START Data extracts
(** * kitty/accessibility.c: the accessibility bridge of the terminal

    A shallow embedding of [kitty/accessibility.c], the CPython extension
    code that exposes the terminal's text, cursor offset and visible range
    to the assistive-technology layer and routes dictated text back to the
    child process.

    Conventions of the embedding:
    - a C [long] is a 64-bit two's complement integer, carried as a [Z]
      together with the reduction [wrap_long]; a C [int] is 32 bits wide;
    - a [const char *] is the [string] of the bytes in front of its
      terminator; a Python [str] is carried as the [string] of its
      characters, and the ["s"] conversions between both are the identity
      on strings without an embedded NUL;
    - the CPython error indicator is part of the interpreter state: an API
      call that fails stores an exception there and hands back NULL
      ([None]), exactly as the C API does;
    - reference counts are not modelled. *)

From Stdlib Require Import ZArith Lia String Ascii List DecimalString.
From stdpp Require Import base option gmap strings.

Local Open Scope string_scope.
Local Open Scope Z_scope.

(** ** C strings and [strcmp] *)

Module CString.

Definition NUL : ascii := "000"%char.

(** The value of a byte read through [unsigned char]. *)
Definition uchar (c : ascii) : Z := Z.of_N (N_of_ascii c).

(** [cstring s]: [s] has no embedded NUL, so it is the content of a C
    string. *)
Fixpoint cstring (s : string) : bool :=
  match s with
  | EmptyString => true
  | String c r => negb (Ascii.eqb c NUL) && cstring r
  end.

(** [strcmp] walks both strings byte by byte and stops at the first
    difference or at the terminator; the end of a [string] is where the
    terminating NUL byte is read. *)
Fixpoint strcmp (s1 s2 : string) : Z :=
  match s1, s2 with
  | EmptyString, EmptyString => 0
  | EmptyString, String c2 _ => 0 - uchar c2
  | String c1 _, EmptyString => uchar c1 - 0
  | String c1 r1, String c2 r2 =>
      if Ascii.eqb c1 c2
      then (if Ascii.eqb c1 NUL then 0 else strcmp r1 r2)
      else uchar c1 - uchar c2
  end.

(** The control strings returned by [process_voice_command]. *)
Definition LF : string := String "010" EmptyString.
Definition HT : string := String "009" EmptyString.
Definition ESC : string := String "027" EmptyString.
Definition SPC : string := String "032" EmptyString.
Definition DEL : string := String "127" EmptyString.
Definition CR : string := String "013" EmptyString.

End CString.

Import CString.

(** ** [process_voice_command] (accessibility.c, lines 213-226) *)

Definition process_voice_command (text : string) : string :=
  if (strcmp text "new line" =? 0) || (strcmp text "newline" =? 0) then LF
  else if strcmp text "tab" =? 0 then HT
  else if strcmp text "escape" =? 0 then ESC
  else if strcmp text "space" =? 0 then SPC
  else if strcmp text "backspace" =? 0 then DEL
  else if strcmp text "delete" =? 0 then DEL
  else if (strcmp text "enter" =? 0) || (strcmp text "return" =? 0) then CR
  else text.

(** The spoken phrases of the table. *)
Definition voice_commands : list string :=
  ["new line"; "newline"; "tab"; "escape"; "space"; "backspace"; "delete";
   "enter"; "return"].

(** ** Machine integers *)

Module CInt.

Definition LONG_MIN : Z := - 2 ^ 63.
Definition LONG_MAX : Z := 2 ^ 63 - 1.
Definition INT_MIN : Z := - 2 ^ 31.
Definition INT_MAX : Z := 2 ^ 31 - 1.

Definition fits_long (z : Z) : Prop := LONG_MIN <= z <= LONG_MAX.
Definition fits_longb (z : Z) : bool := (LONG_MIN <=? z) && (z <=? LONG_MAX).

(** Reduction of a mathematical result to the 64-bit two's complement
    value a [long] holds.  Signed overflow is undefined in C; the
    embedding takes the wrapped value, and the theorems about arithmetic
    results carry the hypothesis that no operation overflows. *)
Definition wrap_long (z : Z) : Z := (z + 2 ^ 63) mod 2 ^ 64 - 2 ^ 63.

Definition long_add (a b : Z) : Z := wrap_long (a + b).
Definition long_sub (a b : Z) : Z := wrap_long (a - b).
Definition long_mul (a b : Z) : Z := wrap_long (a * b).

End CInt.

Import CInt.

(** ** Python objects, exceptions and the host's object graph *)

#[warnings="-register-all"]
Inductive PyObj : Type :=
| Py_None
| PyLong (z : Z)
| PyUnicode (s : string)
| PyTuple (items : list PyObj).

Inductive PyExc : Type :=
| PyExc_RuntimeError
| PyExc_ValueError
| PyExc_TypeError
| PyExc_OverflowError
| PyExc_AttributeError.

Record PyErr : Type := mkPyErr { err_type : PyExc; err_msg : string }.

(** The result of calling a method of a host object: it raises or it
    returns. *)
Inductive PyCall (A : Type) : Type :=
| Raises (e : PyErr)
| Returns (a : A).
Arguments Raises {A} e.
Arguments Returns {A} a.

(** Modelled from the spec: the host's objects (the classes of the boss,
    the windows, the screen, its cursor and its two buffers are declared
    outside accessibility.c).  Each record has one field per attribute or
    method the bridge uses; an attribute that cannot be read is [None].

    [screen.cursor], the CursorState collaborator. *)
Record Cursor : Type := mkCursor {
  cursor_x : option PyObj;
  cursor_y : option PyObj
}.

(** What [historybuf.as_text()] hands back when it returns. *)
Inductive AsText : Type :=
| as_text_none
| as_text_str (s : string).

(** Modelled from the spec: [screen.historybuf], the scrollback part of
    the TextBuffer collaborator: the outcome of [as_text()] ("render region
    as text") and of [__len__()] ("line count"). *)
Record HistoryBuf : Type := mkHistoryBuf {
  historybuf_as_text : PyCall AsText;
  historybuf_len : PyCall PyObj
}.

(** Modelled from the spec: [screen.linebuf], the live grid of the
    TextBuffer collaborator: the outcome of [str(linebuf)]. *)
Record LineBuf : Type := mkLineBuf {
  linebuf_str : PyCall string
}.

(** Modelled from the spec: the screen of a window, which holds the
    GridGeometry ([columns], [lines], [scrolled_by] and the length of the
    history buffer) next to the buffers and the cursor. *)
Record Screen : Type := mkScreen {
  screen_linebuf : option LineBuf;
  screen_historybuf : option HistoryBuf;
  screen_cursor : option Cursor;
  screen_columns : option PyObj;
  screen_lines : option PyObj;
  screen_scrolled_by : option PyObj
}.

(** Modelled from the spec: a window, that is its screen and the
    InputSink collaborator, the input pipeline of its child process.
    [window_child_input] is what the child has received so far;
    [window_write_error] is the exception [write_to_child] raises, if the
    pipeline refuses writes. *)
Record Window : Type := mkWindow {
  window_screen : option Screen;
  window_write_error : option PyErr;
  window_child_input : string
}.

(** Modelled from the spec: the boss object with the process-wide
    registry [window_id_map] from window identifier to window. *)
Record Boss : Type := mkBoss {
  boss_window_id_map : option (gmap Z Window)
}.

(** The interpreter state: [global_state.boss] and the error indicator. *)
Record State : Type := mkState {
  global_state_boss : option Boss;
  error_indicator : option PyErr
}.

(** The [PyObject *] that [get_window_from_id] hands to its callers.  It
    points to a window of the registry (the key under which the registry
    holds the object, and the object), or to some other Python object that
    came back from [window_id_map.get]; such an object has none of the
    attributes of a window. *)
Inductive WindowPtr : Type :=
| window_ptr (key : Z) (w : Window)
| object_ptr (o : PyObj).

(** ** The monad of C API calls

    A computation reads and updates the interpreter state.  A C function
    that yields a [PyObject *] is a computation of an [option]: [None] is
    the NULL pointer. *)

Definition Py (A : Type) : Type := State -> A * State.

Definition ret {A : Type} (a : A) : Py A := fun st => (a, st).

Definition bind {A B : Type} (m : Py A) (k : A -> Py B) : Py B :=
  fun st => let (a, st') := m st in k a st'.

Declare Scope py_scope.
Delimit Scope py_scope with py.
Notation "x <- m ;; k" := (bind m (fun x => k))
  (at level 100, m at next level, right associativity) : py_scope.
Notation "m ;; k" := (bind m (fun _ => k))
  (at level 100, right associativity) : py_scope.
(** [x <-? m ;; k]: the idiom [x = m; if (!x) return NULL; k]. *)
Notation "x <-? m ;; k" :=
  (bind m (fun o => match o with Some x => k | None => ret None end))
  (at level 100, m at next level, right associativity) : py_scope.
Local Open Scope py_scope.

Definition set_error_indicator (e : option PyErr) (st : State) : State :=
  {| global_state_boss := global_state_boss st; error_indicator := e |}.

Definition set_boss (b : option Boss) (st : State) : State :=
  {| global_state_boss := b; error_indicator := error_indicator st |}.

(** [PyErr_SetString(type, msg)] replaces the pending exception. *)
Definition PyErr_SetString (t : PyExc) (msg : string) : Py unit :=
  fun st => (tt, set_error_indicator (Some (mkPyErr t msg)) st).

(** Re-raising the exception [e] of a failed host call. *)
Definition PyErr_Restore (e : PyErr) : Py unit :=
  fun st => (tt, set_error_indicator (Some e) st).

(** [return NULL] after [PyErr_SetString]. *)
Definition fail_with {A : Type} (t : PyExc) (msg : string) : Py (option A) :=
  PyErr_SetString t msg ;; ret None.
END Data extracts
### Exercise:
Return every line above where "mkPyErr" appears.

### Written reply:
Record PyErr : Type := mkPyErr { err_type : PyExc; err_msg : string }.
  fun st => (tt, set_error_indicator (Some (mkPyErr t msg)) st).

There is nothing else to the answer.